Delta Burke: Healthier and Happier

Meet Delta

Actress Delta Burke reached some of her highest heights and lowest depths when starring as Suzanne Sugarbaker, the vain ex-beauty queen on the television sitcom Designing Women. Nominated twice for an Emmy, Delta also endured relentless public ridicule over her televised weight gain.

Through it all, Delta proved that nothing -- not her battle with weight, her ongoing struggle with depression, nor a diagnosis of diabetes -- could stop her. "I've bounced back from it all," she says proudly. Today Burke is a svelte 150 pounds. Gone is the lilting Southern belle accent that defined Suzanne Sugarbaker. In its place is the real Delta Burke talking straight from her heart about diabetes.

Don't Miss: Packable Diabetes-Friendly Salads

Happily in control of her health and her life, Delta, 52, just finished leading the nationwide Byetta Let's Talk campaign. Her goal: To help spread the word that education and communication are the keys that help people manage their diabetes. "The whole point is to encourage people to start talking," she says. "You have to learn about whatever is going on with you."

Delta says she's learned how important it is to find a doctor you can trust -- one who will take the time to explain. And she acknowledges that the road to controlling diabetes is frustrating at times. "There are so many things you have to watch," she says. "It's a lot of searching and it can be tedious, but you just have to stick with it."

Dealing with Weight

As a beauty queen in her 20s, Delta constantly struggled to keep her weight in check and used any means available to stay skinny.

She had hypoglycemia and remembers being told that if she wasn't careful, she could develop diabetes. "I didn't understand," she says. Diabetes does run in Delta's family, but she believes it was the weight she gained during the filming of Designing Women that ultimately triggered her diagnosis of type 2 diabetes. By the time she left the show in 1991, she weighed an all-time high of 215 pounds.

Through diet and exercise, Delta began to lose some weight, but it was slow going until she realized she had to change her mind-set. "I was telling myself that I was a bad person because I couldn't lose the weight fast enough," she says. "I decided to stop beating myself up and started to give myself credit for maintaining weight."

A Time of Stress

In 1998, Delta's grandmother died, her beloved pet Maltese passed away, and her mother was diagnosed with breast cancer. Delta's acting career was hibernating, and she was working on a clothing line for plus-size women. "I was on the road a lot. I was tired. My body didn't feel right. I knew something was wrong, but nobody could tell me what," she says. "They said I had Epstein-Barr. I knew it was something else. Then one doctor did the right tests and told me I had diabetes."

While she was helping her mother with cancer treatments, Delta took her medication but didn't take care of her diet. "My doctor told me I would end up on insulin if I didn't get my blood glucose under control. That scared me enough to take action," she says. "I began a stringent eating program and tested my blood more often. That's when I got better control of my blood glucose. I also lost 20 pounds, which helped a lot."

A Bright Future

These days, Delta is living in Los Angeles with her mother, now a breast cancer survivor, and her husband, actor Gerald McRaney. Delta credits him with helping her through the dark times.

"He's been great," she says. "It didn't matter to him how fat I got. He reminds me what I should be doing or shouldn't be eating. He likes to give me my shots and says it makes him feel like he's taking care of me."

Delta's road to better health hasn't been easy. "Sometimes I would get obsessive about testing, then realize I didn't need to test that much." She has also had to learn about portion control and which foods work best for her.

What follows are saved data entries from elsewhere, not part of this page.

(* ===== verification/Prelude.v ===== *)
(** * Verification of the WhatsApp Business Platform API

    The program ([src/src/], TypeScript on NestJS, PostgreSQL through Prisma, RabbitMQ and Redis)
    sends WhatsApp messages for its tenants and takes in what Meta reports.  A send request becomes
    a message row and an outbox event in one transaction; the outbox publisher hands the message to
    the queue of its traffic class; a worker waits for a slot of the rate limiter, claims the message
    under a lease, sends it to Meta and records the outcome.  Webhooks are stored first and worked
    off by a processor: customers' messages, template statuses, delivery statuses.  Campaigns turn a
    set of contacts into one message each, through the message API.

    ** How the code is modelled

    - [Io]: an [async] function is a state transformer with exceptions, [io W A]; what it did before
      it throws stays done.  [wp] is its program logic, one rule per kind of statement.
    - [Prisma]: the database client is third-party code and an interface, a type class: tables are
      finite maps, the operations have the laws the code relies on, unique constraints included.
      [gmap_prisma] shows that the laws can hold; the theorems are about every implementation.
    - [Domain]: the rows of [prisma/schema.prisma], the world, and its effects.  [Environment] gives
      the time each effect sees and whether each database call fails, before or after it took
      effect; both are arbitrary.  A transaction is undone by any exception in it; it is one step,
      so what isolation excludes is not seen.  The races that the code handles itself are modelled
      by steps: competing workers in [Lease], lost races as refused unique constraints.
    - [Frame]: what an operation leaves alone, that it comes back, and that each of its steps keeps
      a preorder on worlds.  Invariants of long operations are proved by these rules.
    - [Json], [JsonText], [Numbers], [Float64]: JavaScript's values, their text (ASCII), numbers (binary64) and dates.
    - HTTP, the file system, the URL parser, the malware scanner, Redis and RabbitMQ answer arbitrarily or by
      documented behaviour, through classes ([Outside], [Publisher], [Host], [GraphApi], [UrlParser],
      [ScannerNetwork], [MediaDisk], [ObjectStore], [MetaMedia], [UploadHost]) or hypotheses.

    Definitions are named as in the code and executable; the examples and witnesses run them.

    ** The parts

    - Media content ([media/]): [Buffers] and [FileHandle] (short reads), [Crc], [Codec] (files as sequences of
      records), then a file per format: [Png], [Jpeg] ([media-image-structure.ts]), [Amr], [Aac], [Mpeg],
      [Opus] and [Ogg] ([media-audio-structure.ts]) with [OpusProfile] ([media-ogg-opus-profile.ts]), [IsoBmff]
      ([media-isobmff-structure.ts]), [Pdf] ([media-pdf-structure.ts]), [Zip].  Each walk accepts exactly the files
      of its format.  [Signature] ([media-content-signature.ts]) puts them together.
    - Media uploads: [MediaPolicy] ([media-upload.policy.ts], [media-storage-capacity.ts]), [Scanner]
      ([media-malware-scanner.service.ts]), [S3Signature] ([media-s3-signature.ts]), [MediaStorage]
      ([media-s3-storage.service.ts], [media-binary-storage.service.ts]: places of binaries), [MediaUploads]
      ([media.service.ts], [meta/meta-media.client.ts]: an upload registers one asset that passed every check and
      is handed to Meta at most once), [MediaRetention] ([media-asset-retention.service.ts]: what the maintenance
      gives up and removes), [MediaHistory] (no binary is kept without its asset, a finished asset lasts until
      it expires).
    - Sending: [Payload] ([messages/media-payload.util.ts], [messages/traffic-class.util.ts],
      [meta/meta-message.mapper.ts]), [Messages] ([messages/messages.service.ts],
      [messages/outbound-policy.service.ts]): a request stores nothing or one permitted message with its event.
      [Outbox] ([outbox/outbox-publisher.service.ts]), [Queue] ([queue/messaging-queue.service.ts]):
      nothing is marked published or acknowledged before it was handed on; retries and their topology.
      [RateLimiter] ([worker/distributed-rate-limiter.service.ts]): no window exceeds its limits.
      [Dispatcher] and [Lease] ([worker/message-dispatcher.service.ts]): what one dispatch does, and how
      often a message is sent when workers compete.
    - Meta: [Graph] (the clients of [meta/]), [Secrets] ([meta/secret-reference.service.ts]: a reference
      gives nothing from outside its roots), [Senders] ([phone-numbers/phone-numbers.service.ts]: one
      default sender), [Templates] ([templates/templates.service.ts], [webhooks/template-status-webhook.service.ts]).
    - Receiving: [LeaseQueue] (claiming rows of a table), [Inbound] ([webhooks/inbound-message.service.ts]: each
      message is stored once and opens the service window), [WebhookStatus]
      ([webhooks/webhook-status.service.ts]: a refinement of the abstract status machine, which order and
      redelivery do not disturb), [WebhookProcessor] ([webhooks/webhook-event-processor.service.ts]).
    - Contacts: [Contacts] ([contacts/]: consent follows the latest decision), [Conversations]
      ([inbox/conversation-activity.service.ts], [inbox/inbox-response-sla-escalation.service.ts]), [AuditTrail]
      ([audit/audit-write.util.ts]), [Segments] ([segments/]: what is stored reads back).
    - Inbox ([inbox/]): [Tables] (rows by tenant and key), [InboxAgents], [InboxTeams], [InboxSkills],
      [InboxAdmission] (capacity and skills), [Inbox] (claims, routing, changes, releases, notes).  On top of them
      [InboxAssignment] (what one operation does), [InboxCapacity] and [InboxTenancy] (invariants of histories),
      [InboxExamples].  [CannedResponses] with [CannedHistory]: updates guarded by a revision.
    - Lists: [Pages] and [Listings]: following the cursors of a list gives every row once.
    - Realtime events ([inbox-events/]): [Realtime] (cleaning and publishing), [EventStreams] (the streams of
      clients as a state machine), [StreamHistory] (its invariants, and that what is published is delivered).
    - Access ([auth/], [api-keys/]): [Digest] (SHA-256, HMAC), [Auth] (the guards), [ApiKeys], [KeyHistory] (no key
      gains rights, revocation is final), [KeyExamples].
    - Campaigns: [Personalization] ([campaigns/campaign-personalization.util.ts]), [CampaignDrafts] and [Campaigns]
      ([campaigns/campaigns.service.ts]: drafts, the snapshot a launch takes, the life of a campaign),
      [CampaignProcessor] ([campaigns/campaign-processor.service.ts]: claims, and histories of everything that
      touches campaigns).

    ** Fuel and bounds

    Recursion is structural wherever the data allows it.  Where a loop of the code has another
    measure the definition takes fuel, running out of it is the result [OutOfFuel], and each such
    theorem says that it does not come out: a walk over a file gets its size (every turn consumes a
    byte), the batches of a launch get the number of contacts,
    and printing a number needs at most 17 digits and 400 steps for its magnitude.  The wait loop of the rate limiter has no bound in the code;
    its theorem is about one turn.

    ** Not modelled

    Modules, metrics, traces and health checks (framework glue); controllers, but for those of keys, canned
    responses and streams, whose checks are their own; campaign analytics (aggregate queries); release scripts
    (processes and reports); timers, whose only effect is to start the operations that are modelled.  The list of
    templates is ordered by the time of the last change, which its cursor does not follow: no completeness
    holds, and it is left out.  Related rows in the answers of lists are left out.
    Text beyond ASCII is not represented, except where the bytes of a
    file or of the scanner are decoded: [toLowerCase] and [trim] are those of ASCII. *)
From stdpp Require Import prelude list gmap strings.
From Stdlib Require Import ZArith Lia.
#[local] Open Scope Z_scope.
(* ===== verification/FileHandle.v ===== *)
(** Open files and [readExactly].

    A [FileHandle] is the [fs/promises] handle of a file that nobody writes while it
    is checked: its bytes, whether it is a regular file, and how many bytes each
    [read] delivers.  POSIX allows short reads, so the count is arbitrary between 1
    and what is available, and 0 only at the end of the file: [bytesRead_law].
    The theorems therefore hold for every way the kernel may slice the reads. *)
From stdpp Require Import prelude list.
From Stdlib Require Import ZArith Lia.
From S2P Require Import Prelude Buffers.
#[local] Open Scope Z_scope.

Record FileHandle := {
  contents : list Z;
  isFile : bool;
  bytesRead : Z -> Z -> Z;       (** requested length, position *)
  contents_bytes : Forall is_byte contents;
  bytesRead_law : forall length position,
    0 < length -> 0 <= position ->
    let available := Z.min length (len contents - position) in
    (available <= 0 -> bytesRead length position = 0) /\
    (0 < available -> 1 <= bytesRead length position <= available)
}.

(** [fileStat.size] *)
Definition size (h : FileHandle) : Z := len (contents h).

(** [handle.read(buffer, offset, length, position)]: the bytes it delivers. *)
Definition handle_read (h : FileHandle) (length position : Z) : list Z :=
  subarray (contents h) position (position + bytesRead h length position).

(** The loop state of [readExactly] is the filled part of [buffer]; [offset] is its length. *)
Definition readExactly_body (h : FileHandle) (length position : Z) (buffer : list Z)
    : parser (flow (list Z) (option (list Z))) :=
  let offset := len buffer in
  let chunk := handle_read h (length - offset) (position + offset) in
  if len chunk =? 0 then Ok (Return None)
  else Ok (Continue (buffer ++ chunk)).

Definition readExactly (h : FileHandle) (length position : Z) : parser (option (list Z)) :=
  out ← while (S (Z.to_nat length)) (fun buffer => len buffer <? length)
          (readExactly_body h length position) [];
  afterwards out (fun buffer => Ok (Some buffer)).

(** What [readExactly] promises to its callers. *)
Definition read_at (c : list Z) (length position : Z) : option (list Z) :=
  if (length =? 0) || (position + length <=? len c)
  then Some (subarray c position (position + length)) else None.

Section read_exactly.
Context (h : FileHandle) (length position : Z).
Hypothesis Hlength : 0 <= length.
Hypothesis Hposition : 0 <= position.

Definition filled (buffer : list Z) : Prop :=
  len buffer <= length /\
  (len buffer = 0 \/ position + len buffer <= size h) /\
  buffer = subarray (contents h) position (position + len buffer).

Lemma readExactly_body_spec buffer :
  filled buffer -> (len buffer <? length) = true ->
  exists out, readExactly_body h length position buffer = Ok out /\
    match out with
    | Continue buffer' => filled buffer' /\
        (Z.to_nat (length - len buffer') < Z.to_nat (length - len buffer))%nat
    | Return r => r = read_at (contents h) length position
    end.
Proof.
  intros (Hle & Hin & Heq) Hlt%Z.ltb_lt. pose proof (len_nonneg buffer).
  unfold readExactly_body, handle_read.
  destruct (bytesRead_law h (length - len buffer) (position + len buffer)) as [Hend Hmore];
    [lia..|].
  set (n := bytesRead h _ _) in *. fold (size h) in Hend, Hmore.
  destruct (Z.le_gt_cases (Z.min (length - len buffer) (size h - (position + len buffer))) 0) as [Hz|Hp].
  - rewrite (Hend Hz), Z.add_0_r, subarray_nil. cbn. eexists; split; [done|].
    cbn. unfold read_at. fold (size h).
    by rewrite (proj2 (Z.eqb_neq _ _)), (proj2 (Z.leb_gt _ _)) by lia.
  - specialize (Hmore Hp).
    assert (Hc : len (subarray (contents h) (position + len buffer) (position + len buffer + n)) = n).
    { rewrite len_subarray; unfold size in *; lia. }
    rewrite Hc, (proj2 (Z.eqb_neq _ _)) by lia. eexists; split; [done|]. cbn.
    assert (Hl : len (buffer ++ subarray (contents h) (position + len buffer)
              (position + len buffer + n)) = len buffer + n) by (rewrite len_app; lia).
    unfold filled. rewrite !Hl. split; [|lia]. split; [lia|]. split; [unfold size in *; lia|].
    rewrite Heq at 1. rewrite Z.add_assoc.
    rewrite <- subarray_split; [done|unfold size in *; lia..].
Qed.

(** However the kernel slices the reads, the bytes asked for are returned, or
    [None] when the file ends before. *)
Lemma readExactly_spec :
  readExactly h length position = Ok (read_at (contents h) length position).
Proof.
  destruct (while_total (fun buffer => len buffer <? length)
    (readExactly_body h length position) filled
    (fun buffer => Z.to_nat (length - len buffer))
    (fun r => r = read_at (contents h) length position)
    readExactly_body_spec (S (Z.to_nat length)) []) as (out & Hw & Hout).
  - unfold filled. rewrite Z.add_0_r, subarray_nil. cbn. auto with lia.
  - change (len []) with 0. lia.
  - unfold readExactly. rewrite Hw. cbn. destruct out as [buffer|r]; cbn; [|by rewrite Hout].
    destruct Hout as [(Hle & Hin & Heq) Hlt%Z.ltb_ge].
    assert (Hn : len buffer = length) by lia. rewrite Hn in *. rewrite Heq.
    unfold read_at. destruct (Z.eqb_spec length 0); [done|].
    destruct Hin; [lia|]. by rewrite (proj2 (Z.leb_le _ _)) by done.
Qed.
End read_exactly.

(** A regular file whose reads never deliver more than [k] bytes. *)
Lemma bounded_read_law k c length position :
  0 < k -> 0 < length -> 0 <= position ->
  let available := Z.min length (len c - position) in
  let n := Z.max 0 (Z.min k available) in
  (available <= 0 -> n = 0) /\ (0 < available -> 1 <= n <= available).
Proof. cbv zeta. lia. Qed.

Definition throttled_file (k : positive) (c : list Z) (Hc : Forall is_byte c) : FileHandle :=
  {| contents := c; isFile := true;
     bytesRead := fun n p => Z.max 0 (Z.min (Zpos k) (Z.min n (len c - p)));
     contents_bytes := Hc;
     bytesRead_law := fun n p => bounded_read_law (Zpos k) c n p (Pos2Z.is_pos k) |}.

#[export] Instance is_byte_dec b : Decision (is_byte b).
Proof. unfold is_byte. apply _. Defined.

(** A literal file for examples: the byte condition is decided. *)
Definition literal_file (c : list Z) : option FileHandle :=
  match decide (Forall is_byte c) with
  | left H => Some (throttled_file 7 c H)
  | right _ => None
  end.

Section read_at_lemmas.
Context (c : list Z).

Lemma read_at_some n p : 0 <= n -> p + n <= len c -> read_at c n p = Some (subarray c p (p + n)).
Proof. intros. unfold read_at. rewrite (proj2 (Z.leb_le _ _)) by lia. by rewrite orb_true_r. Qed.

Lemma read_at_none n p : 0 < n -> len c < p + n -> read_at c n p = None.
Proof.
  intros. unfold read_at.
  by rewrite (proj2 (Z.leb_gt _ _)), (proj2 (Z.eqb_neq _ _)) by lia.
Qed.

Lemma read_at_inv n p b :
  0 <= n -> 0 <= p -> read_at c n p = Some b -> len b = n /\ b = subarray c p (p + n).
Proof.
  intros Hn Hp. unfold read_at. destruct (Z.eqb_spec n 0) as [->|Hne]; simpl.
  - intros [= <-]. by rewrite Z.add_0_r, subarray_nil.
  - case_match eqn:E; [|done]. apply Z.leb_le in E. intros [= <-]. split; [|done].
    rewrite len_subarray; lia.
Qed.
End read_at_lemmas.

(** ** Reading in the source's style: [const x = await readExactly(...); if (!x) ...] *)
Section or_else_read.
Context {B : Type} (h : FileHandle) (n p : Z) (d : parser B) (k : list Z -> parser B).

Lemma or_else_read :
  0 <= n -> 0 <= p ->
  or_else (readExactly h n p) d k =
    match read_at (contents h) n p with Some b => k b | None => d end.
Proof. intros. unfold or_else. by rewrite readExactly_spec. Qed.

Lemma or_else_read_ok :
  0 <= n -> 0 <= p -> p + n <= size h ->
  or_else (readExactly h n p) d k = k (subarray (contents h) p (p + n)).
Proof. intros. rewrite or_else_read by done. by rewrite read_at_some by (unfold size in *; lia). Qed.

Lemma or_else_read_short :
  0 < n -> 0 <= p -> size h < p + n -> or_else (readExactly h n p) d k = d.
Proof. intros. rewrite or_else_read by lia. by rewrite read_at_none by (unfold size in *; lia). Qed.
End or_else_read.

Lemma size_nonneg h : 0 <= size h.
Proof. apply len_nonneg. Qed.
#[export] Hint Resolve size_nonneg : core.

(** The rest of the file from [offset] on. *)
Lemma len_rest h offset :
  0 <= offset <= size h -> len (subarray (contents h) offset (size h)) = size h - offset.
Proof. intros. apply len_subarray; unfold size in *; lia. Qed.

Lemma at0_neg l i : i < 0 -> at0 l i = 0.
Proof. intros. unfold at0, idx. by rewrite (proj2 (Z.ltb_lt _ _)). Qed.

(** A header read at [offset] and the rest of the file agree on the header's bytes. *)
Lemma at0_header h offset n i :
  0 <= offset -> offset + n <= size h -> i < n ->
  at0 (subarray (contents h) offset (offset + n)) i = at0 (subarray (contents h) offset (size h)) i.
Proof.
  intros. destruct (Z.ltb_spec i 0); [by rewrite !at0_neg|]. by rewrite !at0_subarray by lia.
Qed.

"Being on Byetta helps, because it suppresses my appetite," she says. "With Byetta, I can eat foods I like, but not all at once. I go through phases where I really want macaroni and cheese or sweets. Then Mom makes me sugar-free gelatin. That or some fruit is my little treat."

Never a big fan of exercise, Delta says she and Gerald, who went through a bout of lung cancer recently, enjoy walking together. "My mom's healthy and my husband's healthy. I feel good, and I know I'll get better and better," Delta says. "To me, it's a time of celebration."